Ever since it won the prestigious Palme d’or at Cannes, the controversy that has been following around Blue is the Warmest Color has made the whole affair much larger than the actual scope of the film itself. I suppose it comes with the territory of earning an NC-17 rating for its graphic depiction of lesbian sex.

If one is so inclined to learn of the supposed ordeal that was the making of the film and the aftermath, then all you need to do is to read about director Abdellatif Kechiche’s insanely paranoid open letter. A few aspects of the film lend itself to suggesting grander ambitions, with its lengthy run time of almost three hours and an excessively wide aspect ratio of 2.35:1.
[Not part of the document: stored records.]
(* ===== verification/_CoqProject ===== *)
-Q . S2P
Prelude.v
Dbuf.v
Messages.v
Codec.v
CodecSpec.v
CodecSafety.v
CodecIter.v
Time.v
Errors.v
Effects.v
Fragment.v
Reliable.v
ReliableSpec.v
ReliableLocal.v
Stats.v
Compress.v
Database.v
Padding.v
Transport.v
Udp.v
UdpSend.v
UdpTimer.v
UdpHandshake.v
UdpRecv.v
UdpSafety.v
UdpCalls.v
Stream.v
StreamSpec.v
StreamSafe.v
StreamOrder.v
Ws.v
StreamCalls.v
Url.v
Address.v
Socket.v
SocketSpec.v
SocketSafe.v
Sorting.v
Cache.v
Resolver.v
ResolverSpec.v
ResolverEx.v
Pinger.v
PingerSpec.v
PingerEx.v
ConnError.v
Connection.v
ConnectionInv.v
ConnectionLive.v
ConnectionSafe.v
ConnectionOrder.v
ConnectionFifo.v
ConnectionEx.v
Buffers.v
QuicStream.v
QuicStreamSpec.v
QuicConn.v
QuicConnSpec.v
QuicConnSend.v
QuicConnOpen.v
QuicConnEx.v
QuicSetup.v
QuicTransport.v
QuicTransportSpec.v
QuicOrder.v
QuicSocket.v
Client.v
ClientSafe.v
ClientEx.v
(* ===== verification/Prelude.v ===== *)
(** * qunet-cpp: a verification development

    qunet is the client side of a game network protocol.  An application makes a
    [Connection] to a server; the connection resolves the host, pings it, tries
    addresses and transports until a [Socket] is connected, sends and receives
    messages, and reconnects when the socket is lost.  A message travels over
    UDP (acknowledged, ordered, cut in fragments and put together by qunet), over
    TCP or QUIC (after its length), or over a WebSocket.

    ** The parts, and the files that model them

    Paths are below [src/] of the repository.

    - Shared: [Prelude] (results and faults, integers of a width, bytes),
      [Effects] (methods as functions of a state to a result and a state, triples,
      what a method keeps), [Errors], and the interfaces of packages that the
      build fetches: [Dbuf] (byte readers and writers, the circular buffer),
      [Time] (instants and durations), [Address] (IP and socket addresses),
      [Cache] (maps whose entries expire); [Sorting].
    - The wire format: [Messages] ([include/qunet/protocol],
      [socket/message/messages.hpp]: constants, headers, one record per message)
      and [Codec] ([src/socket/message/QunetMessage.cpp]: headers, the length
      table, the decoders, the iterator over a datagram).
    - The stores of UDP: [Fragment] ([udp/FragmentStore]) and [Reliable]
      ([udp/ReliableStore]); [Padding] ([udp/Padding.hpp]).
    - What transports share: [Stats] ([util/StatTracker]), [Compress]
      ([src/compression], and the compression of [Socket.cpp]), [Database]
      ([database/QunetDatabase], [util/hash.cpp]), [Transport]
      ([transport/BaseTransport]).
    - The transports: [Udp]; [Stream] ([transport/Common.hpp] over any type of
      stream, and [TcpTransport]); [Ws]; [QuicStream], [QuicConn], [QuicSetup] (the
      creation of a connection, and its TLS session) and [QuicTransport]
      ([src/socket/transport/quic] and [QuicTransport]), with [Buffers]
      ([util/SlidingBuffer.hpp], [util/TwoSpanSource.hpp]).
    - Above them: [Url] ([UrlParser.hpp]), [Socket] ([socket/Socket]; the virtual
      methods of a transport are a class whose instances are the four
      transports, QUIC in [QuicSocket]), [Resolver] ([dns]), [Pinger]
      ([Pinger.hpp], [Pinger.cpp]), [ConnError] and [Connection]
      ([Connection.hpp], [Connection.cpp]).
    - All of it: [Client], a connection over the sockets, the resolver and the
      pinger of the other files, as one program (in a build without QUIC).

    A record stands for a class, with its members in order; a definition for a
    method, named after it ([BaseTransport::sendMessage] is
    [BaseTransport_sendMessage]), in the order of its statements and with its
    early returns.  A method that cannot change its object is a function; one
    that can is of type [ST S A], and its state after an error is what the code
    leaves ([ARC_CO_UNWRAP] keeps what was changed before).  Integers are [Z] with
    their wrap-around written out ([u16], [u32], [u64]); floats are the IEEE
    floats of the Standard Library.  A failed assertion, an unwrapped error, an
    index or a slice out of range, the use of a null pointer are [Fault]s, so that a
    theorem that a call returns [Ok] or [Err] says that it does not throw.

    ** Libraries, the network and time

    Code that is not in the repository is a class of operations, with a second
    class of the laws that the source relies on, and an instance of both that
    the examples and witnesses run: [Dbuf], [Time], [Address], zstd and lz4
    ([Compress]), the sockets (scripts of what they will do: [Effects.Net],
    [Stream.ByteStream], [Ws.WsClient]), ngtcp2 ([QuicConn.Ngtcp2] with
    [QuicConnSpec.NgLaws]: it takes the bytes of a stream once and in order, and
    reports acknowledgements of what it took, in order), c-ares
    ([Resolver.DnsLib]), blake3 and the file system ([Database]), and the TLS
    library.  What a connection uses, of the libraries and of the socket, the
    resolver and the pinger, is an interface too ([Connection.ConnectionEnv], with
    the laws [ConnectionInv.ConnectionLaws]), so that its theorems do not depend on
    the other components; [Client.client_env] is its instance with these, and
    [ClientSafe.client_laws] proves the laws of it.  A reading of the clock is an
    argument.

    Coroutines are run to their next wait.  What other tasks do at a wait is a
    script or an argument: the worker of a [Connection] lets the application do
    anything to the shared object at each wait ([ConnectionInv] has what it may
    do), a call on a QUIC connection that waits lets the worker take its turns.
    Of arc, the runtime of the coroutines, the model has what the code relies on:
    a channel of a given capacity keeps what is sent in its order and refuses more
    ([Connection.trySend]), a [select] drops the call that did not end first, a
    notification wakes those who wait for it.

    ** The theorems

    - Codec: what is encoded is decoded ([CodecSpec]); any input is decoded or
      refused without a throw, within its bounds, and the length table agrees
      with the decoders ([CodecSafety]); the iterator yields each message of a
      datagram and stops ([CodecIter]).
    - UDP: fragments in any order make the message ([Fragment], [UdpSend]);
      reliable messages come in order and once ([ReliableSpec] for the store,
      [UdpRecv] for the transport); acknowledgements and retransmissions
      ([ReliableLocal], [UdpTimer]); the handshake ([UdpHandshake]); whatever
      arrives, nothing throws ([UdpSafety]).
    - Streams: messages are received as they were sent ([StreamSpec], [Ws]);
      receiving over any stream that keeps the promise [StreamSafe.StreamingLaws],
      and sending over one that keeps [StreamCalls.StreamingSends], never throws
      nor loops, and TCP and QUIC keep them ([QuicTransportSpec], [QuicSocket]).
    - QUIC: a stream delivers its bytes ([QuicStreamSpec]); the streams stay in
      step with the library and take what is sent in order, whatever the worker
      does ([QuicConnSpec], [QuicConnSend]); connecting ends, whatever the system
      and the TLS library answer, and what was made for TLS is freed before
      ngtcp2's connection; but when ngtcp2 makes none, the worker gives it null
      ([QuicConnOpen], [QuicSetup]).
      From one end to the other, messages come in the order they were sent:
      [StreamOrder] for any stream that gives its bytes in order, [QuicOrder] for
      a QUIC connection whose library does ([QuicOrder.NgDelivers]).
    - Compression: what is compressed is decompressed ([Transport]).
    - Sockets: the two ends of a connected socket agree, and agree again after a
      reconnection; an attempt that ends with an error leaves nothing open
      ([SocketSpec]).  Connecting throws only in the decoder of a database, or when
      its time is over between the two checks of [createSocket], and no later call
      of a socket throws on what it may be given, over any of the four transports:
      [UdpCalls] and [StreamCalls] for the transports, [SocketSafe] for the socket
      over anything that keeps the promise [SocketSafe.TransportSafe], [QuicSocket]
      for the four together.  URLs ([Url]), database files ([Database]).
    - The resolver: its records are not empty and sorted, a callback is called
      once, an answer is kept for five minutes whatever is asked meanwhile, while the
      cache has room ([ResolverSpec]).  The pinger:
      answers, timeouts, and, with the resolver, that nothing is thrown and each
      callback is accounted for ([PingerSpec]).  [ResolverEx] and [PingerEx] have
      runs.
    - Connections: the worker never throws nor uses what is not there, the
      states follow their graph ([ConnectionInv], [ConnectionSafe]); reconnecting
      ends ([ConnectionLive]); candidates are tried in their order, and the
      results of pings are compared by a strict weak order ([ConnectionOrder]); the messages that the application sends go to the
      socket in the order in which they were accepted, each once, and are dropped
      only with the connection ([ConnectionFifo]).  [ConnectionEx] has runs that
      show what goes wrong.
    - The program as a whole does not throw, in whatever order the application, the
      network and the servers do what they may: [ConnectionInv.user_ok] and
      [ClientSafe.surroundings_ok] leave out what makes the code throw, of which the
      examples have runs ([ClientSafe]); [ClientEx] runs it from the name of a
      server over the resolver, the pinger, a refused and an accepted attempt, a
      loss and a reconnection to the close.

    ** Fuel

    A loop that is not structural takes fuel, and runs out of it with the fault
    [OutOfFuel], which the theorems exclude.  The fuel is what bounds the loop:
    the bytes of a datagram for its iterator and for its fragments, the messages
    that are stored out of order for their restoration, those that were not
    acknowledged for a turn of the timer, twice the bytes of a stream and those of
    the buffer for the loop that receives, the length of the data for [sendAll],
    the turns of the script for a wait, 31 for the doubling of a buffer below
    2 GiB.

    ** Not modelled

    The initialisation of c-ares and its workaround for Wine; logging, platform
    detection, the assertion macros and [shutdown], which only call libraries; the
    tests, the tester and the build.  [Client] is the program of a build without
    QUIC: that a QUIC connection does not throw is shown for as long as a stream
    has room below 2^62 bytes ([QuicSocket]), which a connection of any length does
    not promise.  Data races between tasks of different
    threads are outside of the model: a task runs alone between two waits. *)
From stdpp Require Export base tactics list numbers option fin_maps gmap strings.
From Stdlib Require Export ZArith Lia.

Set Default Proof Using "Type".
#[export] Set Default Goal Selector "!".
Open Scope Z_scope.

(** ** Results

    The source returns [geode::Result<T, E>] and leaves a function early on an
    error ([GEODE_UNWRAP], [ARC_UNWRAP]).  A failed [QN_ASSERT] throws
    ([util/assert.cpp]), an [unwrap()] of an error throws, and an index out of
    range and the use of a null pointer or an empty optional are undefined
    behaviour: these are the [Fault]s below, so that a theorem that says a function
    returns [Ok] or [Err] also says that it neither throws nor leaves the bounds of
    an array nor uses what is not there.  A model that follows a
    call through a script of inputs ends in [WouldBlock] when the call waits for
    an input that the script does not have. *)
Inductive fault :=
  | AssertionFailed
  | UnwrapFailed
  | OutOfBounds
  | NullDereference
  | AllocationFailed
  | OutOfFuel
  | WouldBlock.

Inductive result (E A : Type) :=
  | Ok (a : A)
  | Err (e : E)
  | Fault (f : fault).
Arguments Ok {_ _} _.
Arguments Err {_ _} _.
Arguments Fault {_ _} _.

#[export] Instance fault_eq_dec : EqDecision fault.
Proof. solve_decision. Defined.
#[export] Instance result_eq_dec {E A} `{EqDecision E, EqDecision A} : EqDecision (result E A).
Proof. intros m n. unfold Decision. decide equality; apply (decide (_ = _)). Defined.

#[export] Instance result_ret {E} : MRet (result E) := fun A a => Ok a.
#[export] Instance result_bind {E} : MBind (result E) := fun A B k m =>
  match m with Ok a => k a | Err e => Err e | Fault f => Fault f end.
#[export] Instance result_fmap {E} : FMap (result E) := fun A B g m =>
  match m with Ok a => Ok (g a) | Err e => Err e | Fault f => Fault f end.

(** [mapErr] of the source. *)
Definition map_err {E F A} (g : E -> F) (m : result E A) : result F A :=
  match m with Ok a => Ok a | Err e => Err (g e) | Fault f => Fault f end.

(** [unwrap()]: throws on an error. *)
Definition unwrap {E F A} (m : result E A) : result F A :=
  match m with Ok a => Ok a | Err _ => Fault UnwrapFailed | Fault f => Fault f end.

(** [QN_ASSERT]. *)
Definition qn_assert {E} (b : bool) : result E unit :=
  if b then Ok tt else Fault AssertionFailed.

Definition is_ok {E A} (m : result E A) : bool :=
  match m with Ok _ => true | _ => false end.
Definition is_fault {E A} (m : result E A) : bool :=
  match m with Fault _ => true | _ => false end.

Definition error_of {E A} (m : result E A) : option E :=
  match m with Err e => Some e | _ => None end.

Lemma error_of_some {E A} (m : result E A) e : error_of m = Some e -> m = Err e.
Proof. by destruct m as [|?|]; intros [= ->]. Qed.

Lemma bind_ok {E A B} (m : result E A) (k : A -> result E B) b :
  m ≫= k = Ok b <-> exists a, m = Ok a /\ k a = Ok b.
Proof.
  destruct m; cbn; split; try done; [by eauto|by intros (? & [= ->] & ?)|by intros (? & ? & ?)..].
Qed.

Lemma bind_not_fault {E A B} (m : result E A) (k : A -> result E B) :
  is_fault m = false -> (forall a, m = Ok a -> is_fault (k a) = false) ->
  is_fault (m ≫= k) = false.
Proof. destruct m; cbn; auto. Qed.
The original (and less silly) French title of the film tells a much more focused and grounded story: La vie d'Adèle: Chapitres 1 & 2. Underneath it all, Blue is the Warmest Color is the coming of age of 15-year-old Adèle (Adèle Exarchopoulos). A story very much in its genesis as the French title implies, Adèle’s life story is only in its genesis when we are introduced to her. From the onset, the only aspect of her life we can pin on her is a dedication to her studies that lead her towards a goal of eventually becoming a teacher. A brief romance with a male classmate (Jérémie Laheurte) and eventual deflowering leaves her wholly unsatisfied and all the more insecure among her peers.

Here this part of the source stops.